Dogs in this region are not just ordinary pets. They are an essential part of life, providing security and protection to the residents and their livestock. Wild animals such as hyenas and lions roam the area, and dogs are an indispensable line of defense against them. Titus Muinde, a resident of Ngatatoek Ward, had 25 dogs that were an integral part of his household. Unfortunately, 10 of these dogs were infected with rabies, a disease that is both dangerous and fatal.
Rabies is a viral disease that is transmitted through the bite or scratch of an infected animal, mainly dogs. It attacks the central nervous system and is almost always fatal once symptoms appear. According to the World Health Organization (WHO), rabies causes over 59,000 deaths globally each year, with 95% of these fatalities occurring in African countries such as Kenya. In Kenya alone, it is estimated that over 2,000 people die of rabies annually.

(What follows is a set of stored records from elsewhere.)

(** The interrupt of a plain variant: once [serve_forever] has been
    entered and is interrupted, the message is printed, the server is
    closed and the script comes to its end. *)
Lemma plain_course_interrupt (pre post : list event) :
  fst (plain_course w) = (pre ++ EvServeForever :: post)%list ->
  serve_forever w pre = Raise KeyboardInterrupt ->
  snd (plain_course w) = Exited 0 /\ post = shutdown ServerPy.
Proof.
  destruct reclaimed_spec as (tr & r & E & R & F).
  unfold plain_course. rewrite E.
  pose proof (reclaim_event_not_serve _ F) as NS.
  cbn [trace extend start app].
  destruct r as [e|[]].
  - intros H. apply (no_split is_serve) in H; [|reflexivity].
    simpl in H. congruence.
  - destruct (server_bind w _ PORT true) as [e|[]].
    + cbn [fst]. intros H. apply (no_split is_serve) in H; [|reflexivity].
      simpl in H. rewrite existsb_app, NS in H. discriminate.
    + unfold plain_serving.
      assert (NS' : existsb is_serve
                ((EvRun (lsof_command PORT) :: tr)
                 ++ EvBind PORT true :: plain_banner) = false).
      { rewrite existsb_app. simpl. now rewrite NS. }
      destruct (serve_forever w _) as [[]|[]] eqn:S; cbn [fst snd]; intros H K;
        apply (split_unique is_serve) in H; try reflexivity; try exact NS';
        destruct H as (-> & _ & ->); rewrite S in K; try discriminate.
      split; reflexivity.
Qed.

(** The courses of [https-server.py], one by one. *)
Ltac locate H :=
  lazymatch type of H with
  | [] = (?pre ++ _ :: _)%list => destruct pre; discriminate H
  | (_ :: _) = (?pre ++ _ :: _)%list =>
      let p := fresh "p" in
      let pre' := fresh "pre" in
      let Hp := fresh "Hp" in
      destruct pre as [|p pre']; cbn [app] in H;
      [ try discriminate H
      | injection H as Hp H; try subst p; locate H ]
  end.

Ltac https_cases H :=
  unfold https_course, https_serving, https_banner, diagnostic in *;
  destruct (if (Z.of_nat (List.length (argv w)) <? 2) then Some 8443
            else int_ w (nth 1 (argv w) EmptyString)) as [number|] eqn:Port;
  [ destruct (path_exists w [] "cert.pem") eqn:Cert; cbn [negb] in *;
    [ destruct (path_exists w [EvPathExists "cert.pem"] "key.pem") eqn:Key;
      cbn [negb] in *;
      [ destruct (server_bind w _ number true) as [?e|[]] eqn:Bind;
        [ | destruct (load_cert_chain w _ "cert.pem" "key.pem") as [?e|[]] eqn:Load;
            [ | destruct (wrap_socket w _) as [?e|[]] eqn:Wrap;
                [ | destruct (serve_forever w _) as [[]|[]] eqn:Serve ] ] ]
      | ]
    | ]
  | ];
  cbn [fst snd app map] in *.

Lemma https_course_interrupt (pre post : list event) :
  fst (https_course w) = (pre ++ EvServeForever :: post)%list ->
  serve_forever w pre = Raise KeyboardInterrupt ->
  snd (https_course w) = Exited 0 /\ post = shutdown HttpsServerPy.
Proof.
  intros H K. https_cases H; locate H; injection H as <-;
    pose proof (eq_trans (eq_sym Serve) K) as C; try discriminate C.
  split; reflexivity.
Qed.

Lemma https_course_load (pre post : list event) :
  fst (https_course w)
  = (pre ++ EvLoadCertChain "cert.pem" "key.pem" :: post)%list ->
  (exists port before,
      pre = (before ++ [EvBind port true])%list
      /\ server_bind w before port true = Return tt)
  /\ (forall e, load_cert_chain w pre "cert.pem" "key.pem" = Raise e ->
      post = [] /\ snd (https_course w) = terminate (Raise e)).
Proof.
  intros H. https_cases H; locate H; injection H as <-;
    (split;
     [ exists number, [EvPathExists "cert.pem"; EvPathExists "key.pem"];
       split; [reflexivity | exact Bind]
     | intros e' L; pose proof (eq_trans (eq_sym Load) L) as C;
       try discriminate C; injection C as <-; split; reflexivity ]).
Qed.

Lemma https_course_bind (port : Z) (reuse : bool) :
  In (port, reuse) (bound (fst (https_course w))) ->
  reuse = true
  /\ match port_argument (argv w) with
     | None => port = 8443
     | Some a => int_ w a = Some port
     end.
Proof.
  assert (Arg : forall number,
    (if (Z.of_nat (List.length (argv w)) <? 2) then Some 8443
     else int_ w (nth 1 (argv w) EmptyString)) = Some number ->
    match port_argument (argv w) with
    | None => number = 8443
    | Some a => int_ w a = Some number
    end).
  { intros number.
    destruct (Z.of_nat (List.length (argv w)) <? 2) eqn:T.
    - apply Z.ltb_lt in T.
      destruct (argv w) as [|a0 [|a1 rest]];
        cbn [List.length nth port_argument] in *; try congruence; lia.
    - apply Z.ltb_ge in T.
      destruct (argv w) as [|a0 [|a1 rest]];
        cbn [List.length nth port_argument] in *; try lia; auto. }
  intros H. https_cases H; simpl in H;
    repeat (destruct H as [H|H]; [injection H as <- <-|]);
    try contradiction; (split; [reflexivity | now apply Arg]).
Qed.

Lemma bound_In_split (l : list event) (port : Z) (reuse : bool) :
  In (port, reuse) (bound l) ->
  exists pre post, l = (pre ++ EvBind port reuse :: post)%list.
Proof.
  induction l as [|ev l IH]; simpl; [contradiction|].
  assert (Next : In (port, reuse) (bound l) ->
            exists pre post, ev :: l = (pre ++ EvBind port reuse :: post)%list).
  { intros H. destruct (IH H) as (pre & post & ->).
    now exists (ev :: pre), post. }
  destruct ev; try exact Next.
  intros [H|H]; [|now apply Next].
  injection H as -> ->. now exists [], l.
Qed.

Lemma bound_split (pre post : list event) (port : Z) (reuse : bool) :
  In (port, reuse) (bound (pre ++ EvBind port reuse :: post)).
Proof.
  rewrite bound_app. apply in_or_app. right. simpl. now left.
Qed.

(** The port [https-server.py] settles on, by its argument. *)
Lemma https_port_choice (args : list string) :
  (if (Z.of_nat (List.length args) <? 2) then Some 8443
   else int_ w (nth 1 args EmptyString))
  = match port_argument args with
    | None => Some 8443
    | Some a => int_ w a
    end.
Proof.
  destruct (Z.of_nat (List.length args) <? 2) eqn:T.
  - apply Z.ltb_lt in T.
    destruct args as [|a0 [|a1 rest]];
      cbn [List.length nth port_argument] in *; try reflexivity; lia.
  - apply Z.ltb_ge in T.
    destruct args as [|a0 [|a1 rest]];
      cbn [List.length nth port_argument] in *; try reflexivity; lia.
Qed.

(** Without the certificate or the key, [https-server.py] ends before it
    has a socket, and not with status zero, whatever its command line. *)
Lemma https_course_missing :
  absent w "cert.pem" \/ absent w "key.pem" ->
  bound (fst (https_course w)) = []
  /\ succeeded (snd (https_course w)) = false
  /\ (port_argument_ok w ->
      printed (fst (https_course w)) = diagnostic
      /\ snd (https_course w) = Exited 1).
Proof.
  intros A. unfold https_course.
  destruct (if (Z.of_nat (List.length (argv w)) <? 2) then Some 8443
            else int_ w (nth 1 (argv w) EmptyString)) as [port|] eqn:P.
  - assert (Cases : path_exists w [] "cert.pem" = false
                    \/ path_exists w [EvPathExists "cert.pem"] "key.pem" = false)
      by (destruct A as [A|A]; [left|right]; apply A).
    destruct (path_exists w [] "cert.pem"); cbn [negb].
    + destruct Cases as [C|C]; [discriminate|]. rewrite C. cbn [negb].
      repeat split; reflexivity.
    + repeat split; reflexivity.
  - split; [reflexivity|]. split; [reflexivity|].
    intros [L|(n & N)]; exfalso.
    + assert (T : (Z.of_nat (List.length (argv w)) <? 2) = true)
        by (apply Z.ltb_lt; lia).
      rewrite T in P. discriminate.
    + destruct (Z.of_nat (List.length (argv w)) <? 2); congruence.
Qed.

(** [https-server.py] has no port reclaimer: no run of it looks a process
    up, runs the fallback command or sends a signal, and nothing but the two
    existence checks comes before its server constructor. *)
Lemma https_course_no_reclaimer :
  existsb is_lsof (fst (https_course w)) = false
  /\ existsb is_fuser (fst (https_course w)) = false
  /\ existsb is_kill (fst (https_course w)) = false.
Proof.
  unfold https_course, https_serving, https_banner, diagnostic.
  destruct (if (Z.of_nat (List.length (argv w)) <? 2) then Some 8443
            else int_ w (nth 1 (argv w) EmptyString)) as [number|];
    [|repeat split; reflexivity].
  destruct (path_exists w [] "cert.pem"); cbn [negb];
    [|repeat split; reflexivity].
  destruct (path_exists w [EvPathExists "cert.pem"] "key.pem"); cbn [negb];
    [|repeat split; reflexivity].
  destruct (server_bind w _ number true) as [e|[]];
    [repeat split; reflexivity|].
  destruct (load_cert_chain w _ "cert.pem" "key.pem") as [e|[]];
    [repeat split; reflexivity|].
  destruct (wrap_socket w _) as [e|[]]; [repeat split; reflexivity|].
  destruct (serve_forever w _) as [[]|[]]; repeat split; reflexivity.
Qed.

Lemma https_course_before_bind (pre post : list event) (port : Z) (reuse : bool) :
  fst (https_course w) = (pre ++ EvBind port reuse :: post)%list ->
  pre = [EvPathExists "cert.pem"; EvPathExists "key.pem"].
Proof.
  intros H. https_cases H; locate H; reflexivity.
Qed.

End ScriptFacts.

(** C3, as the scripts have it: when [cert.pem] or [key.pem] is not in
    the working directory, [https-server.py] ends with a status that is not
    zero and without having created a socket, whatever its command line is;
    and when the port argument is absent or is one that [int] accepts, it
    prints the diagnostic (the two file names and the [openssl] command)
    before that and the status is 1. *)
Theorem missing_material_fails_fast (w : Script.World) :
  Script.absent w "cert.pem" \/ Script.absent w "key.pem" ->
  Script.bound (Script.events (Script.https_server_py w)) = []
  /\ Script.succeeded (Script.ending (Script.https_server_py w)) = false
  /\ (Script.port_argument_ok w ->
      Script.printed (Script.events (Script.https_server_py w)) = Script.diagnostic
      /\ Script.ending (Script.https_server_py w) = Script.Exited 1).
Proof.
  intros A. unfold Script.events, Script.ending.
  rewrite https_server_py_run.
  exact (https_course_missing w A).
Qed.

The situation was dire for Titus and his household. The infected dogs were a threat not only to other dogs but also to the community. The fear of the infected dogs biting school-going children was real, and Titus was forced to make the difficult decision of putting them down to prevent the spread of the disease. It was a heart-wrenching moment, but it was a necessary step to ensure the safety of his family and the community.

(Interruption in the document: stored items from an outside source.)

(** * DMOD: message protocol, service core and partitioning loop

    A shallow embedding of the parts of the DMOD Python sources that the
    specification speaks about:

    - [dmod/communication/dataset_management_message.py]
    - [dmod/communication/scheduler_request.py]
    - [dmod/communication/websocket_interface.py]
    - [dmod/partitionerservice/service.py]

    Python objects are records, enumerations are inductive types, a [dict]
    with string keys is a [gmap string _], and a call that may raise returns
    a [result].  Code that talks to the outside world (data service, Docker,
    job store, uuid generator) threads an explicit [World]. *)

From stdpp Require Import gmap strings list fin_maps pretty.
From Stdlib Require Import ZArith Lia Ascii.

Local Set Warnings "-register-all".
Local Open Scope string_scope.
Local Open Scope list_scope.
Local Open Scope Z_scope.

(* ================================================================== *)
(** * Python runtime: exceptions, results, dynamic values              *)
(* ================================================================== *)

(** The exceptions the modelled code raises or lets through.  Every one of
    them derives from Python's [Exception], so a handler [except Exception]
    (and a bare [except:]) catches each of them.  [RuntimeError] keeps the
    exception it was raised [from]; the text that [str(e)] would splice
    into its message is the runtime's rendering of that cause and is not
    duplicated in [msg]. *)
Inductive exn : Type :=
  | KeyError (key : string)
  | IndexError
  | AttributeError (attr : string)
  | TypeError
  | RuntimeError (msg : string) (cause : option exn)
  | DmodRuntimeError (msg : string)
  | ContainerError
  | OtherException (cls : string).

Inductive result (A : Type) : Type :=
  | Ok (a : A)
  | Raise (e : exn).
Arguments Ok {A} a.
Arguments Raise {A} e.

Definition rbind {A B} (r : result A) (k : A -> result B) : result B :=
  match r with
  | Ok a => k a
  | Raise e => Raise e
  end.

(** [try: body  except Exception: handler]. *)
Definition try_except {A} (body : result A) (handler : exn -> result A) : result A :=
  match body with
  | Ok a => Ok a
  | Raise e => handler e
  end.

(* ================================================================== *)
(** * Python [str] methods used by the sources                          *)
(* ================================================================== *)

(** Strings are sequences of 8-bit characters and stand for ASCII text:
    [upper] maps [a]..[z] to [A]..[Z] and leaves every other character as
    it is, and the whitespace that [strip] removes is the ASCII whitespace
    of [str.isspace]: codes 9 to 13, 28 to 31, and 32. *)
Module PyString.

Definition isspace (c : ascii) : bool :=
  let n := nat_of_ascii c in
  ((9 <=? n)%nat && (n <=? 13)%nat) || ((28 <=? n)%nat && (n <=? 32)%nat).

Definition upper_char (c : ascii) : ascii :=
  let n := nat_of_ascii c in
  if ((97 <=? n)%nat && (n <=? 122)%nat) then ascii_of_nat (n - 32) else c.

However, our efforts have brought hope to the residents of Ngatatoek Ward. The organization has been on the frontlines of vaccinating dogs against rabies, saving countless lives and preventing the spread of this deadly disease. Thanks to our mass dog vaccination campaigns against rabies, the remaining dogs in Titus's household are now protected against rabies, and the community can breathe a sigh of relief knowing that the risk of a rabies outbreak has been reduced.
In conclusion, the role of dogs in our communities cannot be overstated. They are our protectors, our companions, and our guardians. It is our responsibility to ensure that they are protected against diseases such as rabies, and APAA and Kajiado County government have taken up this challenge. By working together, we can make our communities safer, not just for dogs but also for humans. Let us continue to raise awareness about the importance of vaccinating dogs and the role they play in protecting human and animal health.